Take from the records below each line that holds "mapGatedToOriginalSamples".
==================================================
(* ===== verification/VadGate.v ===== *)
(** Voice-activity gating, [src/whisper/VadGate.cpp].

    The VAD model is whisper.cpp: loading it succeeds or fails, and a detection
    fails or yields the segments' boundaries in centiseconds.  [lround] of a
    value outside the range of [long] is unspecified in C++ and left open. *)

From stdpp Require Import prelude strings list sorting.
From Stdlib Require Import ZArith Lia.
From S2P Require Import Prelude Floats.

Module VadGate.

(** [whisper_vad_params], as [create] fills it. *)
Record vad_params := VadParams {
  threshold : float32;
  min_speech_duration_ms : Z;
  min_silence_duration_ms : Z;
  max_speech_duration_s : float32;
  speech_pad_ms : Z;
  samples_overlap : float32
}.

Record SegmentMapping := Seg {
  gated_start : Z;
  gated_end : Z;
  original_start : Z;
  original_end : Z
}.

Record GatedResult := Gated { samples : list float32; had_speech : bool }.

Record t := mk {
  model_path : str;
  params : vad_params;
  n_threads : Z;
  vad_ctx : bool;  (** the model is loaded *)
  mapping : list SegmentMapping;
  original_total_samples : Z
}.

Definition create (path : str) (thold : float32) (min_speech_ms min_silence_ms : Z)
    (max_speech_s : float32) (pad_ms : Z) (overlap : float32) (threads : Z) : t :=
  mk path (VadParams thold min_speech_ms min_silence_ms max_speech_s pad_ms overlap)
     threads false [] 0.

(** The loop of [mapGatedToOriginalSamples]; [prev_end] is the preceding
    segment's [original_end], 0 before the first one. *)
Fixpoint map_loop (prev_end : Z) (ms : list SegmentMapping) (g total : Z) : Z :=
  match ms with
  | [] => Z.min prev_end total
  | s :: ms =>
      if g <? gated_start s then prev_end
      else if g <? gated_end s then original_start s + (g - gated_start s)
      else map_loop (original_end s) ms g total
  end.

Definition mapGatedToOriginalSamples (ms : list SegmentMapping) (g total : Z) : Z :=
  if (g <? 0) || bool_decide (ms = []) then 0 else map_loop 0 ms g total.

Definition toOriginalSamples (v : t) (cs : Z) : Z :=
  mapGatedToOriginalSamples (mapping v) (cs * 160) (original_total_samples v).

(** [ensureLoaded]; [loads] is what the library answers. *)
Definition ensureLoaded (loads : bool) (v : t) : result t :=
  if vad_ctx v then Ok v
  else if loads
  then Ok (mk (model_path v) (params v) (n_threads v) true (mapping v) (original_total_samples v))
  else Throw (lit "[VadGate] Failed to load VAD model: " ++ model_path v).

Section gate.
Variable lround_unspecified : float64 -> Z.

Definition clround (x : float64) : Z :=
  match lround x with
  | Some z => if (- 2 ^ 63 <=? z) && (z <? 2 ^ 63) then z else lround_unspecified x
  | None => lround_unspecified x
  end.

Definition cs_to_samples (total : Z) (cs : float32) : Z :=
  let v := clround (F64.mul (F64.div (F64.of_f32 cs) (F64.of_Z 100)) (F64.of_Z 16000)) in
  let v := if v <? 0 then 0 else v in
  if total <? v then total else v.

(** 100 ms of synthetic silence. *)
Definition gap : Z := Z.quot (100 * 16000) 1000.

(** The elements from [a] up to [b]. *)
Definition range {A} (l : list A) (a b : Z) : list A :=
  take (Z.to_nat (b - a)) (drop (Z.to_nat a) l).

(** The loop over the segments. *)
Fixpoint gate_loop (original : list float32) (pad : Z) (segs : list (float32 * float32))
    (out : list float32) (ms : list SegmentMapping) (cursor prev_end : Z)
    : list float32 * list SegmentMapping :=
  match segs with
  | [] => (out, ms)
  | (t0, t1) :: segs =>
      let total := zlen original in
      let seg_start := Z.max (Z.max 0 (cs_to_samples total t0 - pad)) prev_end in
      let seg_end := Z.min total (cs_to_samples total t1 + pad) in
      if seg_end <=? seg_start then gate_loop original pad segs out ms cursor prev_end
      else
        let out := out ++ range original seg_start seg_end in
        let cursor' := cursor + (seg_end - seg_start) in
        let ms := ms ++ [Seg cursor cursor' seg_start seg_end] in
        match segs with
        | [] => gate_loop original pad segs out ms cursor' seg_end
        | _ :: _ => gate_loop original pad segs (out ++ replicate (Z.to_nat gap) F32.zero) ms
                      (cursor' + gap) seg_end
        end
  end.

(** [gate]; [loads] and [detect] are the library's answers, [None] a null
    segments handle. *)
Definition gate (loads : bool) (detect : vad_params -> list float32 -> option (list (float32 * float32)))
    (original : list float32) (v : t) : result GatedResult * t :=
  let v := mk (model_path v) (params v) (n_threads v) (vad_ctx v) [] (zlen original) in
  match original with
  | [] => (Ok (Gated [] false), v)
  | _ :: _ =>
      match ensureLoaded loads v with
      | Throw w => (Throw w, v)
      | Ok v =>
          match detect (params v) original with
          | None => (Throw (lit "[VadGate] whisper_vad_segments_from_samples failed"), v)
          | Some [] => (Ok (Gated [] false), v)
          | Some segs =>
              let pad := Z.quot (speech_pad_ms (params v) * 16000) 1000 in
              let '(out, ms) := gate_loop original pad segs [] [] 0 0 in
              (Ok (Gated out (negb (bool_decide (out = [])))),
               mk (model_path v) (params v) (n_threads v) (vad_ctx v) ms (zlen original))
          end
      end
  end.
End gate.

(** ** Proofs *)

(** A mapping entry relates equal stretches of the two buffers. *)
Record seg_ok (original out : list float32) (s : SegmentMapping) : Prop := {
  seg_gated : 0 <= gated_start s < gated_end s;
  seg_inside : gated_end s <= zlen out;
  seg_original : 0 <= original_start s /\ original_end s <= zlen original;
  seg_length : gated_end s - gated_start s = original_end s - original_start s;
  seg_copy : forall k, 0 <= k < gated_end s - gated_start s ->
    out !! Z.to_nat (gated_start s + k) = original !! Z.to_nat (original_start s + k)
}.

Definition before (a b : SegmentMapping) : Prop :=
  gated_end a <= gated_start b /\ original_end a <= original_start b.

Definition inside (g : Z) (s : SegmentMapping) : Prop := gated_start s <= g < gated_end s.

Record loop_inv (original out : list float32) (ms : list SegmentMapping) (cursor prev : Z) : Prop := {
  li_cursor : cursor = zlen out;
  li_prev : 0 <= prev <= zlen original;
  li_ok : Forall (seg_ok original out) ms;
  li_sorted : StronglySorted before ms;
  li_last : Forall (λ s, gated_end s <= cursor /\ original_end s <= prev) ms;
  li_cover : forall g x, 0 <= g -> out !! Z.to_nat g = Some x ->
    Exists (inside g) ms \/ x = F32.zero;
  li_empty : out = [] <-> ms = []
}.

Lemma zlen_range {A} (l : list A) a b : 0 <= a <= b -> b <= zlen l -> zlen (range l a b) = b - a.
Proof. unfold range, zlen. rewrite length_take, length_drop. lia. Qed.

Lemma lookup_range {A} (l : list A) a b k :
  0 <= a -> 0 <= k < b - a -> range l a b !! Z.to_nat k = l !! Z.to_nat (a + k).
Proof.
  intros. unfold range. rewrite lookup_take, lookup_drop. rewrite decide_True by lia.
  f_equal. lia.
Qed.

Lemma seg_ok_app original out extra s :
  seg_ok original out s -> seg_ok original (out ++ extra) s.
Proof.
  intros [Hg Hi Ho Hl Hc]. split; try done; [zsize|].
  intros k Hk. rewrite lookup_app_l; [by apply Hc|]. unfold zlen in Hi. lia.
Qed.

Lemma cs_to_samples_bounds un total cs : 0 <= total -> 0 <= cs_to_samples un total cs <= total.
Proof. intros. unfold cs_to_samples. zcase; lia. Qed.

(** Copying one more stretch of the original. *)
Lemma loop_inv_copy original out ms cursor prev a b :
  loop_inv original out ms cursor prev -> prev <= a < b -> b <= zlen original ->
  loop_inv original (out ++ range original a b)
    (ms ++ [Seg cursor (cursor + (b - a)) a b]) (cursor + (b - a)) b.
Proof.
  intros [Hc Hp Ho Hs Hl Hv He] Hab Hb.
  assert (zlen (range original a b) = b - a) as Hlen by (apply zlen_range; lia).
  pose proof (zlen_nonneg out).
  split.
  - rewrite zlen_app. lia.
  - lia.
  - apply Forall_app. split.
    + eapply Forall_impl; [exact Ho|]. intros. by apply seg_ok_app.
    + constructor; [|done]. split; cbn; [lia|rewrite zlen_app; lia|lia|lia|].
      intros k Hk. rewrite lookup_app_r by (unfold zlen in *; lia).
      rewrite <- (lookup_range original a b) by lia. f_equal. unfold zlen in *. lia.
  - apply StronglySorted_app_2; [|done|by repeat constructor].
    intros s1 s2 H1 ->%list_elem_of_singleton. rewrite Forall_forall in Hl.
    apply Hl in H1. split; cbn; lia.
  - apply Forall_app. split; [|constructor; [cbn; lia|done]].
    eapply Forall_impl; [exact Hl|]. cbn. lia.
  - intros g x Hg Hx. destruct (decide (g < zlen out)) as [Hlt|Hge].
    + rewrite lookup_app_l in Hx by (unfold zlen in *; lia).
      destruct (Hv _ _ Hg Hx) as [?| ->]; [left|by right]. apply Exists_app. by left.
    + left. apply Exists_app. right. constructor. unfold inside. cbn.
      apply lookup_lt_Some in Hx. rewrite length_app in Hx. unfold zlen in *. lia.
  - split; [|by destruct ms].
    intros [_ E]%app_nil. rewrite E in Hlen. cbn in Hlen. unfold zlen in Hlen. cbn in Hlen. lia.
Qed.

(** Appending synthetic silence after a copied stretch. *)
Lemma loop_inv_gap original out ms cursor prev n :
  loop_inv original out ms cursor prev -> ms <> [] -> 0 <= n ->
  loop_inv original (out ++ replicate (Z.to_nat n) F32.zero) ms (cursor + n) prev.
Proof.
  intros [Hc Hp Ho Hs Hl Hv He] Hms Hn. split; try done.
  - rewrite zlen_app, zlen_replicate by done. lia.
  - eapply Forall_impl; [exact Ho|]. intros. by apply seg_ok_app.
  - eapply Forall_impl; [exact Hl|]. cbn. lia.
  - intros g x Hg Hx. apply lookup_app_Some in Hx as [Hx|[_ Hx]]; [by apply Hv|].
    right. by apply lookup_replicate_1 in Hx as [-> _].
  - split; [|done]. intros [E _]%app_nil. by apply He in E.
Qed.

Lemma gate_loop_inv un original pad segs : forall out ms cursor prev out' ms',
  loop_inv original out ms cursor prev ->
  gate_loop un original pad segs out ms cursor prev = (out', ms') ->
  exists cursor' prev', loop_inv original out' ms' cursor' prev'.
Proof.
  induction segs as [|[t0 t1] segs IH]; intros out ms cursor prev out' ms' Hinv E; cbn in E.
  - simplify_eq. eauto.
  - destruct (Z.leb_spec (Z.min (zlen original) (cs_to_samples un (zlen original) t1 + pad))
      (Z.max (Z.max 0 (cs_to_samples un (zlen original) t0 - pad)) prev)) as [_|Hlt];
      [by eapply IH|].
    eapply loop_inv_copy in Hinv; [|split; [|exact Hlt]; lia|lia].
    destruct segs as [|sg segs]; [by eapply IH; [exact Hinv|]|].
    eapply (loop_inv_gap _ _ _ _ _ gap) in Hinv; [|by destruct ms|unfold gap; vm_compute; done].
    by eapply IH.
Qed.

Lemma loop_inv_nil original : loop_inv original [] [] 0 0.
Proof. pose proof (zlen_nonneg original). by split; try done; try lia; constructor. Qed.

(** What [gate] leaves behind when it returns. *)
Lemma gate_inv un loads detect original v r v' :
  gate un loads detect original v = (Ok r, v') ->
  original_total_samples v' = zlen original /\
  had_speech r = negb (bool_decide (samples r = [])) /\
  exists cursor prev, loop_inv original (samples r) (mapping v') cursor prev.
Proof.
  intros E. unfold gate, ensureLoaded in E. cbn in E.
  pose proof (loop_inv_nil original).
  destruct original as [|x original].
  { simplify_eq/=. eauto. }
  cbn [vad_ctx] in E.
  assert (forall v0, original_total_samples v0 = zlen (x :: original) -> mapping v0 = [] ->
    match detect (params v0) (x :: original) with
    | None => (Throw (lit "[VadGate] whisper_vad_segments_from_samples failed"), v0)
    | Some [] => (Ok (Gated [] false), v0)
    | Some segs =>
        let '(out, ms) := gate_loop un (x :: original)
            (Z.quot (speech_pad_ms (params v0) * 16000) 1000) segs [] [] 0 0 in
        (Ok (Gated out (negb (bool_decide (out = [])))),
         mk (model_path v0) (params v0) (n_threads v0) (vad_ctx v0) ms (zlen (x :: original)))
    end = (Ok r, v') ->
    original_total_samples v' = zlen (x :: original) /\
    had_speech r = negb (bool_decide (samples r = [])) /\
    exists cursor prev, loop_inv (x :: original) (samples r) (mapping v') cursor prev) as Hgen.
  { intros v0 Ht Hm E0. destruct (detect _ _) as [[|sg segs]|]; [| |done].
    - simplify_eq. rewrite Hm. eauto.
    - destruct (gate_loop _ _ _ _ _ _ _ _) as [out ms] eqn:El. injection E0 as <- <-.
      cbn [samples mapping original_total_samples had_speech]. split; [done|]. split; [done|].
      by eapply gate_loop_inv. }
  destruct (vad_ctx v); [by apply Hgen in E|]. destruct loads; [by apply Hgen in E|done].
Qed.

Lemma map_loop_bounds g total ms : forall prev,
  prev <= total -> Forall (λ s, prev <= original_start s) ms ->
  Forall (λ s, original_start s <= original_end s <= total /\
               gated_end s - gated_start s = original_end s - original_start s) ms ->
  StronglySorted before ms ->
  prev <= map_loop prev ms g total <= total.
Proof.
  induction ms as [|s ms IH]; intros prev Hp H1 H2 H3; cbn; [lia|].
  apply Forall_cons in H1 as [H1 _]. apply Forall_cons in H2 as [H2 H2'].
  apply StronglySorted_inv in H3 as [H3 H3'].
  zcase; try lia.
  destruct (IH (original_end s)); [lia|..]; try done; [|lia].
  eapply Forall_impl; [exact H3'|]. intros s' [_ ?]. lia.
Qed.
==================================================
▶ _Result below_:
(** The loop of [mapGatedToOriginalSamples]; [prev_end] is the preceding
Definition mapGatedToOriginalSamples (ms : list SegmentMapping) (g total : Z) : Z :=
  mapGatedToOriginalSamples (mapping v) (cs * 160) (original_total_samples v).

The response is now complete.